Le premier président chinois d’Interpol élu

Le Figaro, 11 Novembre 2016

logo-figaro1Un Chinois a pour la première fois été élu aujourd’hui à la présidence d’Interpol, une décision potentiellement controversée en raison de la campagne chinoise pour traquer des fugitifs à l’étranger.

Vice-ministre chinois de la Sécurité publique, Meng Hongwei a été choisi pour succéder à la patronne de la police judiciaire française, Mireille Ballestrazzi, lors de l’assemblée générale annuelle de l’organisation de coopération policière organisée sur l’île indonésienne de Bali, a annoncé Interpol. Cette nomination pourrait faciliter les efforts de la Chine pour traquer de nombreuses personnes soupçonnées de corruption ou d’infractions à caractère économique et réfugiées à l’étranger.

Depuis son arrivée au pouvoir fin 2012, le président Xi Jinping a engagé une campagne anti-corruption, soupçonnée par certains observateurs de servir de purge déguisée au sein même du Parti communiste chinois. Un de ses volets, l’opération Skynet, vise à rapatrier des suspects de corruption ayant fui à l’étranger. Chine nouvelle rapportait fin septembre que 409 suspects avaient déjà été ramenés au pays. Cette campagne a soulevé des réserves de certains pays accusant la Chine d’agir en secret sur leur sol, ou d’autres qui rechignent à expulser des suspects dans un pays accusé par certaines organisations de ne pas respecter les règles du procès équitable.
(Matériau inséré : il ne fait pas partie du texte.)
(** ** Claims *)

(** C1: every write reaches a peer exactly once, also across a lost link.  The
    server feeds any sequence of writes, transactions among them; a peer whose
    link is at the offset where they begin reads any part of them, cut in any way,
    and loses the link: in the middle of a command, between two, or inside a
    transaction.  What it had read and not run is forgotten, a transaction that is
    open is discarded, and it asks to continue from its offset, the end of the last
    command that left no transaction open.  If the backlog holds the writes, the
    server accepts, and when the peer has read what the server sends, again cut in
    any way, its state is the one in which the commands of the writes ran once
    each, in order, with a [CRDT.SELECT] before the first one and wherever the
    database changes (if nothing was left to send, that state with the client of
    the link reset); its offset is that of the server, and what it forwarded to its
    own slaves is the encoding of all of them, once.  The commands are at most
    64 kB, the clients are not paused, the writes end outside a transaction, and
    the peer stays CONNECTED while it reads, as [ps_ok] says.  The server of the
    peer is any that keeps the interface [PeerServer]; [multi_server] is the one of
    [processCommand]. *)
Theorem writes_exactly_once {St : Type} `{PeerServer St}
    (max_bulk : Z) (st0 : St) (w0 : world) (pre : bytes) (writes : list (Z * list robj))
    (c : slave) (id : bytes) (reads1 : list bytes) (tail1 : bytes) :
  let cmds := fed_commands (crdt_gid (w_crdt w0)) (fun d => seldb_differs d w0) writes in
  let off0 := master_repl_offset (w_peers w0) in
  forall (Hok : ps_ok st0) (Hcmds : Forall ps_cmd cmds)
    (Hidle : ps_multi st0 = false) (Hwhole : ps_multi (ps_run st0 cmds) = false)
    (Hw : world_ok w0) (Hrep : backlog_rep (w_peers w0) pre) (Hmaster : proxies_master w0 = false)
    (Hobj : Forall (fun x => Forall robj_ok (snd x)) writes) (Hread : Forall (readable max_bulk) cmds)
    (Hsize : Z.of_nat (length (encodes cmds)) <= repl_backlog_size (w_peers w0))
    (Hoff : 0 <= off0 /\ off0 + Z.of_nat (length (encodes cmds)) < LLONG_MAX)
    (Hid : strcaseeq (cstr id) (replid (w_peers w0)) = true)
    (Hcapa : has_capa c SLAVE_CAPA_BACKSTREAM = false) (Hopen : sl_close_after_reply c = false)
    (Hout : sl_output c = []) (Hcut : concat reads1 ++ tail1 = encodes cmds),
  exists w1 l st fwd c' w2,
    feed_writes writes w0 = Ok w1 /\
    ps_read max_bulk false reads1 (MkLink (fresh []) REQ_UNKNOWN off0 off0 []) st0 = Ok (l, st, fwd) /\
    masterTryPartialResynchronization CRDT true id (print_Z (l_reploff (cacheMaster l) + 1)) c w1 =
      Ok (true, c', w2) /\
    forall reads2, concat reads2 = sl_output c' ->
      exists l2 st2 fwd2, ps_read max_bulk false reads2 (cacheMaster l) (ps_cache st) = Ok (l2, st2, fwd2) /\
        (st2 = ps_run st0 cmds \/ sl_output c' = [] /\ st2 = ps_cache (ps_run st0 cmds)) /\
        l_reploff l2 = master_repl_offset (w_peers w1) /\ fwd ++ fwd2 = encodes cmds.
Proof.
  intros cmds off0 Hok Hcmds Hidle Hwhole Hw Hrep Hmaster Hobj Hread Hsize [Hoff1 Hoff2] Hid Hcapa Hopen Hout Hcut.
  destruct (feed_writes_fed writes w0 Hw Hmaster Hobj) as (w1 & Ew & [_ F]). fold cmds in F.
  destruct (F CRDT) as [Fb _]. simpl in Fb. destruct (fed_stream _ _ _ Fb pre Hrep) as [R1 O1].
  destruct (fed_ids _ _ _ Fb) as (I1 & I2 & I3 & I4). fold off0 in O1.
  destruct (link_resumes max_bulk off0 st0 cmds reads1 tail1 Hok Hcmds Hidle Hwhole Hread Hcut)
    as (l & st & fwd & rest & E & Es & Eo & Hres).
  pose proof (f_equal length Es) as Ls. rewrite length_app in Ls.
  destruct (partial_serves CRDT id (print_Z (l_reploff (cacheMaster l) + 1)) (l_reploff (cacheMaster l) + 1) c w1 (pre ++ encodes cmds))
    as (c' & Em & _ & _ & _ & Eout); try done.
  { apply string2ll_print. unfold LLONG_MIN in *. lia. }
  { unfold id_accepted. simpl. by rewrite I1, Hid. }
  { apply (covered_iff _ _ _ R1). rewrite length_app. change (get_srv CRDT w1) with (w_peers w1). rewrite I4, O1. lia. }
  assert (sl_output c' = rest) as Er.
  { rewrite Eout, Hout. simpl app. simpl get_srv. rewrite O1, length_app.
    replace (length pre + length (encodes cmds) - Z.to_nat (off0 + Z.of_nat (length (encodes cmds)) + 1 -
               (l_reploff l + 1)))%nat with (length pre + length fwd)%nat
      by (change (l_reploff (cacheMaster l)) with (l_reploff l) in Eo; lia).
    rewrite <- Es. by rewrite drop_app_add, drop_app_length. }
  exists w1, l, st, fwd, c'. eexists. split; [done|]. split; [done|]. split; [exact Em|]. intros reads2 E2. rewrite Er in *.
  destruct (Hres reads2 E2) as (l2 & st2 & fwd2 & R2 & Hst & Eo2 & Ef). exists l2, st2, fwd2. split; [done|]. split; [exact Hst|].
  split; [by rewrite Eo2, O1|done].
Qed.

(** A server of group 1 whose peers have selected database 0, and a server of
    group 2 that is connected with it. *)

Definition wide_repl_server : replServer := MkRepl (Some (replicate 128 None)) 128 0 0 1 0 (str "id1") (str "id2") (-1) [] 0 0 0 0 0 0 0.

Definition sending_world : world := MkWorld wide_repl_server wide_repl_server example_server None 0 false true false 1000.

Definition connected_peer : peer :=
  MkPeer 1 None (Some (str "h")) 6379 None None REPL_STATE_CONNECTED (-1) 0 0 None 0 [] 0 [] 0 0 None.

Definition receiving_world : world :=
  MkWorld wide_repl_server wide_repl_server (MkServer 2 (str "ns") [Clk 1 5; Clk 2 8] [] [] {[1 := connected_peer]} 4 0 false 0)
    None 0 false true false 1000.

Definition receiving_client : tclient Z := MkTc (MkMflags false false false) no_prop true false false true 0 1 [] [] [] [].

Definition receiving_tx : txserver Z := MkTx receiving_world {[ 1%nat := receiving_client ]} ∅ 0 0 [].

Lemma wide_repl_rep : backlog_rep wide_repl_server [].
Proof.
  eexists. split; [reflexivity|]. split; [done|]. split; [|split; [reflexivity|split; reflexivity]].
  split; [reflexivity|]. intros k Hk. simpl in Hk. lia.
Qed.

Lemma receiving_tx_ok : tx_ok receiving_tx.
Proof.
  split; [| |done|].
  - change (tx_watched receiving_tx) with (∅ : gmap (Z * bytes) (list nat)). split.
    + intros wk l. by rewrite lookup_empty.
    + intros id keys. unfold watched_of. rewrite lookup_fmap. intros E.
      apply fmap_Some in E as (c & E & ->). simpl in E. apply lookup_singleton_Some in E as [_ <-]. constructor.
    + intros wk id. split; [intros (l & E & _); by rewrite lookup_empty in E|].
      intros (keys & E & Hin). unfold watched_of in E. rewrite lookup_fmap in E.
      apply fmap_Some in E as (c & E & ->). simpl in E.
      apply lookup_singleton_Some in E as [_ <-]. by apply not_elem_of_nil in Hin.
  - split; [|by split]. intros []; right; eexists; apply wide_repl_rep.
  - simpl. apply map_Forall_singleton. split; [|by split]. intros _. eexists. by apply lookup_singleton_eq.
Qed.
(** ** fetch_distance_matrix *)

(** X5: the fetch calls the distance service exactly when both an origin
    and a destination are set, and then once, with the client's lists;
    otherwise it raises its ValueError without any call. *)
Theorem fetch_calls_service_iff_set (c : GoogleDistanceMatrixClient) :
  (events (fetch c) = [] <-> origins c = [] \/ destination c = [])
  /\ (origins c = [] \/ destination c = [] <->
      fetch c = ([], Raise (ValueError
        "Origins and destination must be set before fetching the distance matrix.")))
  /\ (events (fetch c) <> [] <->
      events (fetch c) = [DistanceMatrixCall (origins c) (destination c)]).
Proof.
  destruct (origins c) as [|o os] eqn:Eo.
  { rewrite (fetch_unset _ _ c) by now left.
    cbn. intuition discriminate. }
  destruct (destination c) as [|d ds] eqn:Ed.
  { rewrite (fetch_unset _ _ c) by now right.
    cbn. intuition discriminate. }
  rewrite (fetch_calls_once _ _ c) by congruence.
  rewrite Eo, Ed. cbn. intuition discriminate.
Qed.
“Cette nomination est inquiétante car la Chine a longtemps utilisé (…) Interpol pour arrêter des dissidents et des réfugiés à l’étranger”, a déclaré à l’AFP William Nee, spécialiste de la Chine à Amnesty International. “Il est arrivé que la Chine abuse du système Interpol pour viser des dissidents ouighours qui, à notre connaissance, n’avaient rien fait de répréhensible selon les standards internationaux.”

Basée à Lyon, l’organisation Interpol permet notamment de favoriser les échanges entre les polices de ses 190 pays membres.